● The data
Lemma perform_lock_refs_ok a d p :
  on_cursor a p -> store_ok p ->
  lock_refs_ok p -> lock_refs_ok (perform a d p).2.
Proof.
  intros Hc (Hcur & _) Hinv.
  assert (forall i c l locks' p1,
            getOrCreateLock (ThreadDump.locks d) i c p = (l, locks', p1) ->
            lock_refs_ok p1) as Hgoc.
  { intros i c l locks' p1 Hcall l' lk' x Hlk' Hx.
    rewrite (getOrCreateLock_threads _ _ _ _ _ _ _ Hcall).
    destruct (getOrCreateLock_lock_inv _ _ _ _ _ _ _ Hcall _ _ Hlk') as [Hold|[Hw Ho]].
    - eauto.
    - rewrite Hw, Ho in Hx. destruct Hx as [Hx|Hx]; [discriminate | inversion Hx]. }
  destruct a as [|msg|header|t frame|t st|t i c|t i c|t i c]; cbn [perform snd];
    cbn [on_cursor] in Hc.
  - exact Hinv.
  - exact Hinv.
  - intros l lk x. rewrite header_get_lock. intros Hlk Hx.
    destruct (Hinv _ _ _ Hlk Hx) as [th Hth]. exists th. now apply header_thread_fwd.
  - rewrite upd_thread_touch. apply touch_lock_refs_ok; auto.
  - rewrite upd_thread_touch. apply touch_lock_refs_ok; auto.
  - with_lock d p i c l locks' p1 Hcall. rewrite (record_wait_touch _ _ _ _ _ _ _ _ Hcall).
    apply touch_lock_refs_ok; [now apply (Hgoc _ _ _ _ _ Hcall)| |].
    + rewrite (getOrCreateLock_threads _ _ _ _ _ _ _ Hcall). auto.
    + intros lk x [Hx|Hx]; [auto|]. cbn in Hx.
      apply elem_of_app in Hx as [Hx|Hx]; [auto|].
      apply list_elem_of_singleton in Hx. auto.
  - locked_cases p t i Hw; [exact Hinv|].
    with_lock d p i c l locks' p1 Hcall.
    rewrite (record_locked_touch _ _ _ _ _ _ _ _ Hw Hcall).
    apply touch_lock_refs_ok; [now apply (Hgoc _ _ _ _ _ Hcall)| |].
    + rewrite (getOrCreateLock_threads _ _ _ _ _ _ _ Hcall). auto.
    + intros lk x [Hx|Hx]; [|auto]. cbn in Hx. injection Hx as <-. auto.
  - with_lock d p i c l locks' p1 Hcall. rewrite (record_held_touch _ _ _ _ _ _ _ _ Hcall).
    apply touch_lock_refs_ok; [now apply (Hgoc _ _ _ _ _ Hcall)| |].
    + rewrite (getOrCreateLock_threads _ _ _ _ _ _ _ Hcall). auto.
    + intros lk x [Hx|Hx]; [|auto]. cbn in Hx. injection Hx as <-. auto.
Qed.

Lemma perform_refs_ok a d p :
  on_cursor a p -> refs_ok p -> refs_ok (perform a d p).2.
Proof.
  intros Hc (Hs & Hh & Hl). repeat split.
  - now apply perform_store_ok.
  - now apply perform_store_ok.
  - now apply perform_store_ok.
  - now apply perform_held_ok.
  - now apply perform_lock_refs_ok.
Qed.

Lemma parseLines_refs_ok lines : forall d p,
  refs_ok p -> refs_ok (parseLines lines d p).2.
Proof.
  induction lines as [|line lines IH]; intros d p Hinv; simpl; [exact Hinv|].
  rewrite parseLine_perform.
  pose proof (perform_refs_ok (action_of line p) d p (action_of_on_cursor line p) Hinv)
    as H.
  destruct (perform (action_of line p) d p) as [d1 p1]. now apply IH.
Qed.

Lemma resolved_thread_held l th x :
  x ∈ Thread.locksHeld (resolved_thread l th) -> x ∈ Thread.locksHeld th.
Proof. cbn. apply splice1_subset. Qed.

Lemma resolve_thread_refs_ok t p p' :
  refs_ok p -> resolve_thread t p = inr p' -> refs_ok p'.
Proof.
  intros (Hs & Hh & Hl) Hres. split; [|split].
  - now apply (resolve_thread_store_ok t p p').
  - destruct (resolve_thread_shape _ _ _ Hres) as [[_ ->]|(th & l & Hth & Hl0 & ->)];
      [done|].
    apply touch_held_ok; [done|]. intros th' x Hx. left.
    now apply (resolved_thread_held l).
  - destruct (resolve_thread_shape _ _ _ Hres) as [[_ ->]|(th & l & Hth & Hl0 & ->)];
      [done|].
    apply touch_lock_refs_ok; [done | eauto |].
    intros lk x [Hx|Hx]; [discriminate Hx|]. cbn in Hx.
    apply elem_of_app in Hx as [Hx|Hx]; [auto|].
    apply list_elem_of_singleton in Hx. auto.
Qed.

Lemma parseThreadDump_refs_ok fileName text p d' p' :
  refs_ok p -> parseThreadDump fileName text p = inr (d', p') -> refs_ok p'.
Proof.
  intros Hinv H. apply parseThreadDump_inr in H as (d1 & p1 & Hrun & -> & Hres).
  pose proof (parseLines_refs_ok (Str.split_lines text)
                (ThreadDump.set_date
                   (getDateFromFilename fileName FILENAME_DATE_PATTERN)
                   ThreadDump.new) p Hinv) as H1.
  rewrite Hrun in H1.
  revert Hres. apply forEach_resolve_keeps; [|exact H1].
  intros t q q'. apply resolve_thread_refs_ok.
Qed.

● What you have to do
Return the material above in full, exactly as written.

● Exercise response
Lemma perform_lock_refs_ok a d p :
  on_cursor a p -> store_ok p ->
  lock_refs_ok p -> lock_refs_ok (perform a d p).2.
Proof.
  intros Hc (Hcur & _) Hinv.
  assert (forall i c l locks' p1,
            getOrCreateLock (ThreadDump.locks d) i c p = (l, locks', p1) ->
            lock_refs_ok p1) as Hgoc.
  { intros i c l locks' p1 Hcall l' lk' x Hlk' Hx.
    rewrite (getOrCreateLock_threads _ _ _ _ _ _ _ Hcall).
    destruct (getOrCreateLock_lock_inv _ _ _ _ _ _ _ Hcall _ _ Hlk') as [Hold|[Hw Ho]].
    - eauto.
    - rewrite Hw, Ho in Hx. destruct Hx as [Hx|Hx]; [discriminate | inversion Hx]. }
  destruct a as [|msg|header|t frame|t st|t i c|t i c|t i c]; cbn [perform snd];
    cbn [on_cursor] in Hc.
  - exact Hinv.
  - exact Hinv.
  - intros l lk x. rewrite header_get_lock. intros Hlk Hx.
    destruct (Hinv _ _ _ Hlk Hx) as [th Hth]. exists th. now apply header_thread_fwd.
  - rewrite upd_thread_touch. apply touch_lock_refs_ok; auto.
  - rewrite upd_thread_touch. apply touch_lock_refs_ok; auto.
  - with_lock d p i c l locks' p1 Hcall. rewrite (record_wait_touch _ _ _ _ _ _ _ _ Hcall).
    apply touch_lock_refs_ok; [now apply (Hgoc _ _ _ _ _ Hcall)| |].
    + rewrite (getOrCreateLock_threads _ _ _ _ _ _ _ Hcall). auto.
    + intros lk x [Hx|Hx]; [auto|]. cbn in Hx.
      apply elem_of_app in Hx as [Hx|Hx]; [auto|].
      apply list_elem_of_singleton in Hx. auto.
  - locked_cases p t i Hw; [exact Hinv|].
    with_lock d p i c l locks' p1 Hcall.
    rewrite (record_locked_touch _ _ _ _ _ _ _ _ Hw Hcall).
    apply touch_lock_refs_ok; [now apply (Hgoc _ _ _ _ _ Hcall)| |].
    + rewrite (getOrCreateLock_threads _ _ _ _ _ _ _ Hcall). auto.
    + intros lk x [Hx|Hx]; [|auto]. cbn in Hx. injection Hx as <-. auto.
  - with_lock d p i c l locks' p1 Hcall. rewrite (record_held_touch _ _ _ _ _ _ _ _ Hcall).
    apply touch_lock_refs_ok; [now apply (Hgoc _ _ _ _ _ Hcall)| |].
    + rewrite (getOrCreateLock_threads _ _ _ _ _ _ _ Hcall). auto.
    + intros lk x [Hx|Hx]; [|auto]. cbn in Hx. injection Hx as <-. auto.
Qed.

Lemma perform_refs_ok a d p :
  on_cursor a p -> refs_ok p -> refs_ok (perform a d p).2.
Proof.
  intros Hc (Hs & Hh & Hl). repeat split.
  - now apply perform_store_ok.
  - now apply perform_store_ok.
  - now apply perform_store_ok.
  - now apply perform_held_ok.
  - now apply perform_lock_refs_ok.
Qed.

Lemma parseLines_refs_ok lines : forall d p,
  refs_ok p -> refs_ok (parseLines lines d p).2.
Proof.
  induction lines as [|line lines IH]; intros d p Hinv; simpl; [exact Hinv|].
  rewrite parseLine_perform.
  pose proof (perform_refs_ok (action_of line p) d p (action_of_on_cursor line p) Hinv)
    as H.
  destruct (perform (action_of line p) d p) as [d1 p1]. now apply IH.
Qed.

Lemma resolved_thread_held l th x :
  x ∈ Thread.locksHeld (resolved_thread l th) -> x ∈ Thread.locksHeld th.
Proof. cbn. apply splice1_subset. Qed.

Lemma resolve_thread_refs_ok t p p' :
  refs_ok p -> resolve_thread t p = inr p' -> refs_ok p'.
Proof.
  intros (Hs & Hh & Hl) Hres. split; [|split].
  - now apply (resolve_thread_store_ok t p p').
  - destruct (resolve_thread_shape _ _ _ Hres) as [[_ ->]|(th & l & Hth & Hl0 & ->)];
      [done|].
    apply touch_held_ok; [done|]. intros th' x Hx. left.
    now apply (resolved_thread_held l).
  - destruct (resolve_thread_shape _ _ _ Hres) as [[_ ->]|(th & l & Hth & Hl0 & ->)];
      [done|].
    apply touch_lock_refs_ok; [done | eauto |].
    intros lk x [Hx|Hx]; [discriminate Hx|]. cbn in Hx.
    apply elem_of_app in Hx as [Hx|Hx]; [auto|].
    apply list_elem_of_singleton in Hx. auto.
Qed.

Lemma parseThreadDump_refs_ok fileName text p d' p' :
  refs_ok p -> parseThreadDump fileName text p = inr (d', p') -> refs_ok p'.
Proof.
  intros Hinv H. apply parseThreadDump_inr in H as (d1 & p1 & Hrun & -> & Hres).
  pose proof (parseLines_refs_ok (Str.split_lines text)
                (ThreadDump.set_date
                   (getDateFromFilename fileName FILENAME_DATE_PATTERN)
                   ThreadDump.new) p Hinv) as H1.
  rewrite Hrun in H1.
  revert Hres. apply forEach_resolve_keeps; [|exact H1].
  intros t q q'. apply resolve_thread_refs_ok.
Qed.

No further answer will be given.